To sum up, Groucho’s has been doing business in South Carolina since 1941, opened 20 additional locations over time, and finally registered its trade name in 1997. The Deli opened its restaurant in 2000 in Georgia.

In 2004, Groucho’s sent the Deli a letter alleging the Deli was infringing on the franchisor’s registered mark. The letter further stated the franchisor planned to open a location in Atlanta sometime in the future, and that upon that occasion, would take legal action to stop the Deli’s infringement. The Deli registered its own mark in 2005 and opened a second location. Thereafter, both concepts expanded their operations.

In 2013, Groucho’s sent the Deli another letter, asking the Deli to change its name because of the risk of confusion between Groucho’s and Grouchy’s.  The Deli did not respond, and Groucho’s franchisor followed up with a warning about a lawsuit. This time the Deli replied that there was no likelihood of confusion. Groucho’s finally filed a lawsuit in 2014.

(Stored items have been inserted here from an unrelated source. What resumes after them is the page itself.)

(* ===== verification/Codec.v ===== *)
(** * The canonical encodings of the model

    One codec per [visit] of [include/dpu/fabric/model/] (and of the core value
    types), field by field in the order the [visit] writes them.  A member no
    [visit] mentions is rebuilt with its default: [DeploymentPlan::id] and
    [digest], and [FabricEvent::payload_digest]. *)

From S2P Require Import Prelude Std Reason Types Version Resources Bounded Digest Json JsonArchive Archive Model.
#[local] Open Scope Z_scope.

(** ** Core values *)
Definition c_instant : Codec LogicalInstant := c_object "LogicalInstant" (c_iso
  (fun t => (tt, t)) (fun '(_, ticks) => ticks) (fields & field "ticks" c_u64)).
#[export] Typeclasses Opaque c_instant.
#[export] Instance c_instant_laws : CodecLaws c_instant.
Proof. solve_codec_laws. Qed.
#[export] Instance c_instant_exact : CodecExact c_instant.
Proof. apply c_object_exact, c_iso_exact; [done|typeclasses eauto]. Qed.
Definition c_wallclock : Codec WallClockMs := c_object "WallClockMs" (c_iso
  (fun t => (tt, t)) (fun '(_, ms) => ms) (fields & field "ms" c_i64)).
#[export] Typeclasses Opaque c_wallclock.
#[export] Instance c_wallclock_laws : CodecLaws c_wallclock.
Proof. solve_codec_laws. Qed.
#[export] Instance c_wallclock_exact : CodecExact c_wallclock.
Proof. apply c_object_exact, c_iso_exact; [done|typeclasses eauto]. Qed.
Definition ServiceVersion_codec : Codec ServiceVersion := c_object "ServiceVersion" (c_iso
  (fun v => (tt, ver_major v, ver_minor v, ver_patch v, ver_prerelease v))
  (fun '(_, x_major, x_minor, x_patch, x_prerelease) =>
     mkServiceVersion x_major x_minor x_patch x_prerelease)
  (fields
     & field "major" c_u32
     & field "minor" c_u32
     & field "patch" c_u32
     & field "prerelease" c_string)).
#[export] Typeclasses Opaque ServiceVersion_codec.
#[export] Instance ServiceVersion_codec_laws : CodecLaws ServiceVersion_codec.
Proof. solve_codec_laws. Qed.
#[export] Instance ServiceVersion_codec_exact : CodecExact ServiceVersion_codec.
Proof. solve_codec_exact. Qed.
Definition FirmwareApiLevel_codec : Codec FirmwareApiLevel := c_object "FirmwareApiLevel" (c_iso
  (fun f => (tt, fw_major f, fw_minor f))
  (fun '(_, x_major, x_minor) => mkFirmwareApiLevel x_major x_minor)
  (fields & field "major" c_u32 & field "minor" c_u32)).
#[export] Typeclasses Opaque FirmwareApiLevel_codec.
#[export] Instance FirmwareApiLevel_codec_laws : CodecLaws FirmwareApiLevel_codec.
Proof. solve_codec_laws. Qed.
#[export] Instance FirmwareApiLevel_codec_exact : CodecExact FirmwareApiLevel_codec.
Proof. solve_codec_exact. Qed.
Definition ResourceVector_codec : Codec ResourceVector := c_object "ResourceVector" (c_iso
  (fun r => (tt, cpu_millicores r, memory_bytes r, network_bps r, crypto_ops_per_sec r,
     storage_bytes r))
  (fun '(_, cpu, memory, network, crypto, storage) =>
     mkResourceVector cpu memory network crypto storage)
  (fields
     & field "cpu_millicores" c_u64
     & field "memory_bytes" c_u64
     & field "network_bps" c_u64
     & field "crypto_ops_per_sec" c_u64
     & field "storage_bytes" c_u64)).
#[export] Typeclasses Opaque ResourceVector_codec.
#[export] Instance ResourceVector_codec_laws : CodecLaws ResourceVector_codec.
Proof. solve_codec_laws. Qed.
#[export] Instance ResourceVector_codec_exact : CodecExact ResourceVector_codec.
Proof. solve_codec_exact. Qed.
Definition TruncationRecord_codec : Codec TruncationRecord := c_object "TruncationRecord" (c_iso
  (fun s =>
     (tt, tr_container s, tr_requested s, tr_accepted s, tr_dropped s, tr_reason s))
  (fun '(_, x_container, x_requested, x_accepted, x_dropped, x_reason) =>
     mkTruncationRecord x_container x_requested x_accepted x_dropped x_reason)
  (fields
     & field "container" c_string
     & field "requested" c_u64
     & field "accepted" c_u64
     & field "dropped" c_u64
     & field "reason" (c_enum ReasonCode))).
#[export] Typeclasses Opaque TruncationRecord_codec.
#[export] Instance TruncationRecord_codec_laws : CodecLaws TruncationRecord_codec.
Proof. solve_codec_laws. Qed.
#[export] Instance TruncationRecord_codec_exact : CodecExact TruncationRecord_codec.
Proof. solve_codec_exact. Qed.
Lemma insert_grant_ok r g :
  registry_ok r -> grant_ok g -> owners r !! ag_dpu g = None ->
  let r' := r <| ar_grants := insert_at (grant_position r (ag_dpu g)) g (ar_grants r) |> in
  registry_ok r' /\ owners r' = <[ag_dpu g := g]> (owners r).
Proof.
  intros Hr Hok Hnone. apply as_map_None in Hnone. split; [split|]; cbn [ar_grants set].
  - by apply (insert_at_strictly ag_dpu str_lt); [apply Hr|].
  - rewrite insert_at_perm, Forall_cons. split; [done|apply Hr].
  - apply as_map_insert; auto with fabric.
Qed.

Lemma claim_refines r scope group dpu epoch boot at_ max_grants :
  registry_ok r ->
  let '(r', a) := run_authority r (OpClaim scope group dpu epoch boot at_ max_grants) in
  registry_ok r' /\ spec_authority (owners r) (OpClaim scope group dpu epoch boot at_ max_grants)
    = (owners r', a).
Proof.
  intros Hr. pose proof (grant_position_owner r dpu Hr) as Hp.
  cbn [run_authority spec_authority]. unfold claim.
  destruct (negb (id_valid scope) || negb (id_valid dpu) || negb (id_valid group)) eqn:Hv; [done|].
  rewrite owners_size by done.
  assert (Hok : grant_ok (mkAuthorityGrant dpu scope group epoch boot at_)).
  { bool_prop. split_and!; cbn; intros ->; done. }
  assert (Hins : owners r !! dpu = None ->
    let r' := r <| ar_grants := insert_at (grant_position r dpu)
                 (mkAuthorityGrant dpu scope group epoch boot at_) (ar_grants r) |> in
    registry_ok r' /\
    owners r' = <[dpu := mkAuthorityGrant dpu scope group epoch boot at_]> (owners r)).
  { intros Hnone. exact (insert_grant_ok r _ Hr Hok Hnone). }
  destruct (ar_grants r !! grant_position r dpu) as [g|] eqn:Hg.
  - destruct (decide (ag_dpu g = dpu)) as [Hd|Hd].
    + rewrite Hp. case_bool_decide as Hscope; [|by rewrite Hd].
      pose proof Hr as [Hs Hall]. split.
      * split; cbn.
        -- apply (strictly_keys _ _ (ar_grants r)); [|exact Hs]. symmetry.
           by apply (list_insert_keys _ _ _ _ g).
        -- apply Forall_insert; [done|]. rewrite Forall_lookup in Hall. exact (Hall _ g Hg).
      * unfold owners. cbn [ar_grants set]. rewrite (as_map_update _ _ _ _ g); [|by auto with fabric|done|done].
        cbn. rewrite Hd. unfold set. cbn. by rewrite Hd, Hscope.
    + rewrite Hp. destruct (max_grants <=? _); [done|]. destruct (Hins Hp) as [? ->]. done.
  - rewrite Hp. destruct (max_grants <=? _); [done|]. destruct (Hins Hp) as [? ->]. done.
Qed.
Lemma place_candidates_spec service candidates p plan used ps :
  find_service services (svc_id service) = Some service -> sp_service plan = svc_id service ->
  inv p (ps ++ placed_of plan) -> ok service plan ->
  (forall m, count used m = zlen (filter (fun r => pr_domain r = m) (sp_replicas plan))) ->
  Forall (candidate_ok policy now devices p service) candidates ->
  NoDup ((pr_dpu <$> sp_replicas plan) ++ (dpu_id ∘ cand_dpu <$> candidates)) ->
  exists p' plan', place_candidates policy group p service plan used candidates = (p', plan') /\
    inv p' (ps ++ placed_of plan') /\ ok service plan' /\ same_report p p' /\
    sp_service plan' = sp_service plan /\ sp_version plan' = sp_version plan /\
    sp_desired_replicas plan' = sp_desired_replicas plan.
Proof using Hdevices.
  intros Hservice. revert p plan used.
  induction candidates as [|c rest IH]; intros p plan used Hid Hinv Hok Hused Hcands Hnd.
  { exists p, plan. by split_and!. }
  cbn [place_candidates]. destruct (Z.leb_spec (sp_desired_replicas plan) (sp_placed_replicas plan)).
  { exists p, plan. by split_and!. }
  apply Forall_cons in Hcands as [Hc Hrest].
  cbn [fmap list_fmap] in Hnd. apply NoDup_app in Hnd as (Hn1 & Hn2 & [Hn3 Hn4]%NoDup_cons).
  destruct (skip_candidate _ _ _ _ _ _) eqn:Hskip.
  { apply (IH p plan used); [done..|]. apply NoDup_app. split_and!; [done| |done].
    intros x Hx Hx'. apply (Hn2 x Hx). by right. }
  destruct (skip_inv policy group p service c used Hskip) as (_ & _ & Hdom & _).
  assert (Hnew : dpu_id (cand_dpu c) ∉ pr_dpu <$> sp_replicas plan)
    by (intros Hin; apply (Hn2 _ Hin); left).
  destruct (replicas_ok_snoc policy group now devices service plan used p c)
    as [Hok' Hused']; [done..|].
  destruct Hc as [C1 C2 C3 C4].
  set (plan1 := plan <| sp_replicas := _ |> <| sp_placed_replicas := _ |>) in *.
  assert (Hplaced : placed_of plan1 =
    placed_of plan ++ [(svc_id service, planned_replica c (sp_placed_replicas plan))]).
  { unfold placed_of. cbn. rewrite fmap_app. cbn. by rewrite Hid. }
  assert (Hreplicas : sp_replicas plan1 =
    sp_replicas plan ++ [planned_replica c (sp_placed_replicas plan)]) by done.
  assert (Hinv' : inv (place_replica p service c) (ps ++ placed_of plan1))
    by (rewrite Hplaced, app_assoc; by eapply place_replica_inv).
  destruct (IH (place_replica p service c) plan1 (incr (dpu_domain (cand_dpu c)) used))
    as (p' & plan' & Hrun & Hres & Hres' & (Hs1 & Hs2 & Hs3) & I1 & I2 & I3); [done..| | |].
  - eapply Forall_impl; [exact Hrest|]. intros d [D1 D2 D3 D4]. split; [done..|].
    by apply scope_free_place.
  - rewrite Hreplicas, fmap_app, <-app_assoc. cbn.
    apply NoDup_app. split_and!; [done| |].
    + intros x Hx [->|Hx']%elem_of_cons; [by apply Hnew|]. apply (Hn2 x Hx). by right.
    + by constructor.
  - exists p', plan'. unfold same_report. by rewrite Hrun, Hs1, Hs2, Hs3, I1, I2, I3.
Qed.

Among other allegations, Groucho’s claimed trademark and service mark infringement in violation of the Lanham Act, unfair competition, unjust enrichment, and that the Deli’s name would cause market confusion. The district court granted summary judgment for the Deli.

The 11th Circuit Court stated that a laches defense requires proof of three elements:

1. There must be a delay in asserting a claim;

2. The delay must not be excusable; and

3. The delay must cause the defendant undue prejudice.

The Court further opined that during the decade in which Groucho’s waited to challenge the Deli’s service mark; the Deli built business value around its own mark; registered its mark without opposition; and opened another restaurant which it later sold, licensing the buyer at the time to use the Deli’s recipes and proprietary property. In short, the Deli “rel[ied] to its detriment” on Groucho’s silence. The Court also characterized Groucho’s behavior as “tortoise-like”, and upheld the district court’s decision.

If Groucho’s wanted a successful shot at protecting its name, the franchisor should have taken legal action in 2004.

Franchisor Cheesed Off…Eventually

In Noble Roman’s Inc. v. Hattenhauer Distributing Company, time plays a role again.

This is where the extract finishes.